• EXERCISE GOAL: Where the records below reach the line containing "if bool_decide (ep_name", start transcribing, and end with the line containing "(** [mode == executable", exactly and with nothing else added.

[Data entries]
==================================================

(* ===== verification/ProviderRegistry.v ===== *)
(** Model of [execution_provider.cpp] and [worker_provider.cpp]: the registries that
    choose who runs a model. Execution providers are chosen for each kernel, worker
    providers for a whole model; in both the greatest priority wins, then the smallest
    name. What a provider implements is an opaque value. *)

From S2P Require Import Prelude.
From S2P Require Import Storage.
From S2P Require Import Text.
From S2P Require Import ModelDescriptor.
From S2P Require Import ModelProgram.

Section Registries.
Context {Implementation : Type}.

(** ** Execution providers *)

Inductive ExecutionProviderBindingMode : Type := metadata | executable.

Record ExecutionProviderDefinition := mkProvider {
  ep_name : list Z;
  ep_priority : Z;
  ep_capabilities : list KernelCapability;
  ep_implementation : option Implementation }.

Record BoundExecutionProviderReference := mkReference {
  br_name : list Z;
  br_registry_index : Z;
  br_implementation : option Implementation }.

Record BoundExecutionProvider := mkBound {
  bound_providers : list BoundExecutionProviderReference;
  model_content_hash : list Z;
  model_schema_version : Z;
  program : CompiledModelProgram }.

Definition empty_bound : BoundExecutionProvider := mkBound [] (replicate 32 0) 0 empty_program.

(** The loop over the capabilities of a provider that is added. *)
Definition check_capability (c : KernelCapability) (names : gset (list Z)) : checked (gset (list Z)) :=
  if bool_decide (kc_capability c = []) || (kc_minimum_abi c =? 0) || (kc_maximum_abi c <? kc_minimum_abi c) ||
     bool_decide (kc_capability c ∈ names)
  then invalid "execution provider capability is invalid or duplicated"
  else inr ({[kc_capability c]} ∪ names).

Definition add_execution_provider (provider : ExecutionProviderDefinition)
    (providers : list ExecutionProviderDefinition) : Status * list ExecutionProviderDefinition :=
  if bool_decide (ep_name provider = []) || bool_decide (length (ep_capabilities provider) = 0%nat)
  then (mkStatus invalid_arg "execution provider definition is incomplete", providers)
  else if existsb (fun item => bool_decide (ep_name item = ep_name provider)) providers
  then (mkStatus invalid_arg "execution provider name is duplicated", providers)
  else
    match check_each check_capability (ep_capabilities provider) ∅ with
    | inl status => (status, providers)
    | inr _ => (success, providers ++ [provider])
    end.

(** The best provider so far, with its capability and their indices. *)
Record Selection := mkSelection {
  best_provider : ExecutionProviderDefinition;
  best_capability : KernelCapability;
  best_provider_index : Z;
  best_capability_index : Z }.

(** A greater priority comes first, then a smaller name. *)
Definition preferred (priority : Z) (name : list Z) (other_priority : Z) (other_name : list Z) : bool :=
  (other_priority <? priority) || ((priority =? other_priority) && bytes_ltb name other_name).

(** The inner loop, over the capabilities of one provider from the [ci]-th. *)
Fixpoint scan_capabilities (d : ModelDescriptor) (required : KernelRequirement)
    (candidate : ExecutionProviderDefinition) (pi ci : nat) (l : list KernelCapability) (best : option Selection)
  : outcome (option Selection) :=
  match l with
  | [] => Ok best
  | capability :: l =>
    if negb (implements required capability) then scan_capabilities d required candidate pi (S ci) l best
    else
      let! constrained := match kc_validate capability with Some validate => validate d | None => Ok success end in
      if negb (status_ok constrained) then scan_capabilities d required candidate pi (S ci) l best
      else
        let better := match best with
                      | None => true
                      | Some b => preferred (ep_priority candidate) (ep_name candidate)
                                    (ep_priority (best_provider b)) (ep_name (best_provider b))
                      end in
        scan_capabilities d required candidate pi (S ci) l
          (if better then Some (mkSelection candidate capability (index32 pi) (index32 ci)) else best)
  end.

(** [mode == executable && !candidate.implementation]. *)
Definition not_callable (mode : ExecutionProviderBindingMode) (candidate : ExecutionProviderDefinition) : bool :=
  match mode, ep_implementation candidate with executable, None => true | _, _ => false end.

(** The outer loop, over the providers from the [pi]-th. *)
Fixpoint scan_providers (d : ModelDescriptor) (mode : ExecutionProviderBindingMode) (required : KernelRequirement)
    (pi : nat) (l : list ExecutionProviderDefinition) (best : option Selection) : outcome (option Selection) :=
  match l with
  | [] => Ok best
  | candidate :: l =>
    if not_callable mode candidate then scan_providers d mode required (S pi) l best
    else
      let! best := scan_capabilities d required candidate pi 0 (ep_capabilities candidate) best in
      scan_providers d mode required (S pi) l best
  end.

(** The loop over the requirements: a selection for each, or the status that ends it. *)
Fixpoint select_all (d : ModelDescriptor) (mode : ExecutionProviderBindingMode)
    (providers : list ExecutionProviderDefinition) (l : list KernelRequirement) : outcome (checked (list Selection)) :=
  match l with
  | [] => Ok (inr [])
  | required :: l =>
    let! best := scan_providers d mode required 0 providers None in
    match best with
    | None =>
      Ok (invalid ("no execution provider implements required kernel: " +:+ text (kr_capability required)))
    | Some b =>
      let! rest := select_all d mode providers l in
      Ok (let? rest := rest in inr (b :: rest))
    end
  end.

(** [selected.at(index)]. *)
Definition at_index {A : Type} (l : list A) (i : Z) : outcome A :=
  match l !! Z.to_nat i with Some a => Ok a | None => Throw out_of_range end.

Definition assign_kernel (selected : list Selection) (kernel : CompiledKernelBinding) : outcome CompiledKernelBinding :=
  let! s := at_index selected (requirement_index kernel) in
  Ok (mkKernel (requirement_index kernel) (best_provider_index s) (best_capability_index s)).

Definition reference (providers : list ExecutionProviderDefinition) (index : Z)
  : outcome BoundExecutionProviderReference :=
  let! provider := at_index providers index in
  Ok (mkReference (ep_name provider) index (ep_implementation provider)).

(** The indices of the providers that own a kernel: a [std::set], in ascending order. *)
Definition referenced (l : list CompiledKernelBinding) : list Z :=
  stable_sort Z.ltb (elements (list_to_set (provider_registry_index <$> l) : gset Z)).

Definition with_kernels (p : CompiledModelProgram) (l : list CompiledKernelBinding) : CompiledModelProgram :=
  mkProgram l (layers p) (operations p) (values p) (inputs p) (outputs p) (exact_decode p).

Definition bind_body (d : ModelDescriptor) (mode : ExecutionProviderBindingMode)
    (providers : list ExecutionProviderDefinition) : outcome (Status * BoundExecutionProvider) :=
  let valid := validate_model_descriptor d in
  if negb (status_ok valid) then Ok (valid, empty_bound)
  else
    let! selected := select_all d mode providers (required_kernels d) in
    match selected with
    | inl status => Ok (status, empty_bound)
    | inr selected =>
      let '(status, compiled) := compile_model_program d (best_capability <$> selected) in
      if negb (status_ok status) then Ok (status, empty_bound)
      else
        let! kernels := map_outcome (assign_kernel selected) (kernels compiled) in
        let! references := map_outcome (reference providers) (referenced kernels) in
        Ok (success, mkBound references (content_hash d) (schema_version d) (with_kernels compiled kernels))
    end.

Definition bind (d : ModelDescriptor) (mode : ExecutionProviderBindingMode)
    (providers : list ExecutionProviderDefinition) : Status * BoundExecutionProvider :=
  match bind_body d mode providers with
  | Ok r => r
  | Throw e => (mkStatus internal ("execution provider binding failed: " +:+ what e), empty_bound)
  end.

(** ** Worker providers *)

(** The entry point of a worker is an opaque value that can be null. *)
Record WorkerProviderDefinition := mkWorker {
  wp_name : list Z;
  wp_priority : Z;
  wp_capabilities : list KernelCapability;
  wp_entry : option Implementation }.

Definition add_worker_provider (provider : WorkerProviderDefinition) (providers : list WorkerProviderDefinition)
  : Status * list WorkerProviderDefinition :=
  if bool_decide (wp_name provider = []) || bool_decide (length (wp_capabilities provider) = 0%nat) ||
     match wp_entry provider with None => true | Some _ => false end
  then (mkStatus invalid_arg "worker provider definition is incomplete", providers)
  else if existsb (fun item => bool_decide (wp_name item = wp_name provider)) providers
  then (mkStatus invalid_arg "worker provider name is duplicated", providers)
  else (success, providers ++ [provider]).

(** The loop of [select]. *)
Fixpoint select_loop (d : ModelDescriptor) (l : list WorkerProviderDefinition)
    (selected : option WorkerProviderDefinition) : option WorkerProviderDefinition :=
  match l with
  | [] => selected
  | provider :: l =>
    if negb (status_ok (provider_supports_model d (wp_capabilities provider))) then select_loop d l selected
    else
      let better := match selected with
                    | None => true
                    | Some s => preferred (wp_priority provider) (wp_name provider) (wp_priority s) (wp_name s)
                    end in
      select_loop d l (if better then Some provider else selected)
  end.

(** The provider is a pointer into the registry; [None] is null. *)
Definition select_worker (d : ModelDescriptor) (providers : list WorkerProviderDefinition)
  : Status * option WorkerProviderDefinition :=
  match select_loop d providers None with
  | None => (mkStatus invalid_arg "no worker provider implements the artifact operation set", None)
  | Some selected => (success, Some selected)
  end.
End Registries.
Arguments ExecutionProviderDefinition : clear implicits.
Arguments BoundExecutionProviderReference : clear implicits.
Arguments BoundExecutionProvider : clear implicits.
Arguments Selection : clear implicits.
Arguments WorkerProviderDefinition : clear implicits.
(* ===== verification/ProviderRegistryTheorems.v ===== *)
(** What the registries promise: a model binds exactly when every kernel it requires has
    a provider that accepts it, each kernel goes to the best such provider whatever the
    order of registration, and the bound program denotes the model. *)

From S2P Require Import Prelude.
From S2P Require Import Storage.
From S2P Require Import Text.
From S2P Require Import ModelDescriptor.
From S2P Require Import ModelDescriptorTheorems.
From S2P Require Import ModelProgram.
From S2P Require Import ModelProgramTheorems.
From S2P Require Import ProviderRegistry.

(** ** Preference *)

Definition rank_ltb (a b : Z * list Z) : bool := preferred a.1 a.2 b.1 b.2.

#[export] Instance rank_order : StrictWeakOrder rank_ltb.
Proof.
  split; unfold rank_ltb, preferred.
  - intros [p n] [q m]. simpl. rewrite orb_true_iff, orb_false_iff, andb_true_iff, andb_false_iff, Z.ltb_lt, Z.ltb_ge, Z.eqb_eq, Z.eqb_neq.
    intros [?|[-> H%swo_asym]]; [split; [lia|left; lia]|]. split; [lia|by right].
  - intros [p n] [q m] [o l]. simpl. rewrite !orb_false_iff, !andb_false_iff, !Z.ltb_ge, !Z.eqb_neq.
    intros [H1 H2] [H3 H4]. split; [lia|]. destruct H2 as [H2|H2]; [left; lia|]. destruct H4 as [H4|H4]; [left; lia|].
    destruct (decide (o = p)); [|by left]. right. by eapply (swo_trans (ltb := bytes_ltb)).
Qed.

Section Binding.
Context {Implementation : Type}.
Implicit Types (providers : list (ExecutionProviderDefinition Implementation)) (s b : Selection Implementation).

Definition rank (p : ExecutionProviderDefinition Implementation) : Z * list Z := (ep_priority p, ep_name p).

(** A provider that can be used in the mode. *)
Definition usable (mode : ExecutionProviderBindingMode) (p : ExecutionProviderDefinition Implementation) : Prop :=
  mode = executable -> is_Some (ep_implementation p).

(** The offers of a registry for a kernel. *)
Definition offers (d : ModelDescriptor) (mode : ExecutionProviderBindingMode)
    (providers : list (ExecutionProviderDefinition Implementation)) (r : KernelRequirement)
    (s : Selection Implementation) : Prop :=
  exists pi ci, providers !! pi = Some (best_provider s) /\ usable mode (best_provider s) /\
    ep_capabilities (best_provider s) !! ci = Some (best_capability s) /\
    implements r (best_capability s) = true /\ accepts (best_capability s) d /\
    best_provider_index s = index32 pi /\ best_capability_index s = index32 ci.

(** The best of the offers [P], if there is one. *)
Definition best_of (P : Selection Implementation -> Prop) (best : option (Selection Implementation)) : Prop :=
  match best with
  | None => forall s, ~ P s
  | Some b => P b /\ forall s, P s -> rank_ltb (rank (best_provider s)) (rank (best_provider b)) = false
  end.

Lemma best_of_ext P Q best : (forall s, P s <-> Q s) -> best_of P best -> best_of Q best.
Proof. intros H. destruct best as [b|]; simpl; naive_solver. Qed.

Lemma best_of_step P s best :
  best_of P best ->
  best_of (fun s' => P s' \/ s' = s)
    (if match best with
        | None => true
        | Some b => preferred (ep_priority (best_provider s)) (ep_name (best_provider s))
                      (ep_priority (best_provider b)) (ep_name (best_provider b))
        end then Some s else best).
Proof.
  destruct best as [b|]; simpl.
  - intros [Hb Hbest].
    change (preferred _ _ _ _) with (rank_ltb (rank (best_provider s)) (rank (best_provider b))).
    destruct (rank_ltb (rank (best_provider s)) (rank (best_provider b))) eqn:E; simpl.
    + split; [by right|]. intros s' [Hs'| ->].
      * eapply (swo_trans (ltb := rank_ltb)); [apply swo_asym, E|by apply Hbest].
      * destruct (rank_ltb (rank (best_provider s)) (rank (best_provider s))) eqn:Es; [|done].
        pose proof (swo_asym _ _ Es). congruence.
    + split; [by left|]. intros s' [Hs'| ->]; [by apply Hbest|done].
  - intros Hnone. split; [by right|]. intros s' [Hs'| ->]; [by apply Hnone in Hs'|].
    destruct (rank_ltb (rank (best_provider s)) (rank (best_provider s))) eqn:Es; [|done].
    pose proof (swo_asym _ _ Es). congruence.
Qed.

(** Whether a capability constrains the model away. *)
Lemma constrained_accepts (c : KernelCapability) d st :
  match kc_validate c with Some f => f d | None => Ok success end = Ok st ->
  (status_ok st = true <-> accepts c d).
Proof.
  unfold accepts. destruct (kc_validate c) as [f|].
  - intros Hf. split; [intros; by exists st|]. intros (st' & Hf' & ?). congruence.
  - intros [= <-]. done.
Qed.

(** The offers of one provider, from its [ci]-th capability on. *)
Definition offered (d : ModelDescriptor) (r : KernelRequirement) (p : ExecutionProviderDefinition Implementation)
    (pi ci : nat) (l : list KernelCapability) (s : Selection Implementation) : Prop :=
  exists j c, l !! j = Some c /\ implements r c = true /\ accepts c d /\
    s = mkSelection p c (index32 pi) (index32 (ci + j)).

==================================================

• REPLY:
  if bool_decide (ep_name provider = []) || bool_decide (length (ep_capabilities provider) = 0%nat)
  then (mkStatus invalid_arg "execution provider definition is incomplete", providers)
  else if existsb (fun item => bool_decide (ep_name item = ep_name provider)) providers
  then (mkStatus invalid_arg "execution provider name is duplicated", providers)
  else
    match check_each check_capability (ep_capabilities provider) ∅ with
    | inl status => (status, providers)
    | inr _ => (success, providers ++ [provider])
    end.

(** The best provider so far, with its capability and their indices. *)
Record Selection := mkSelection {
  best_provider : ExecutionProviderDefinition;
  best_capability : KernelCapability;
  best_provider_index : Z;
  best_capability_index : Z }.

(** A greater priority comes first, then a smaller name. *)
Definition preferred (priority : Z) (name : list Z) (other_priority : Z) (other_name : list Z) : bool :=
  (other_priority <? priority) || ((priority =? other_priority) && bytes_ltb name other_name).

(** The inner loop, over the capabilities of one provider from the [ci]-th. *)
Fixpoint scan_capabilities (d : ModelDescriptor) (required : KernelRequirement)
    (candidate : ExecutionProviderDefinition) (pi ci : nat) (l : list KernelCapability) (best : option Selection)
  : outcome (option Selection) :=
  match l with
  | [] => Ok best
  | capability :: l =>
    if negb (implements required capability) then scan_capabilities d required candidate pi (S ci) l best
    else
      let! constrained := match kc_validate capability with Some validate => validate d | None => Ok success end in
      if negb (status_ok constrained) then scan_capabilities d required candidate pi (S ci) l best
      else
        let better := match best with
                      | None => true
                      | Some b => preferred (ep_priority candidate) (ep_name candidate)
                                    (ep_priority (best_provider b)) (ep_name (best_provider b))
                      end in
        scan_capabilities d required candidate pi (S ci) l
          (if better then Some (mkSelection candidate capability (index32 pi) (index32 ci)) else best)
  end.

(** [mode == executable && !candidate.implementation]. *)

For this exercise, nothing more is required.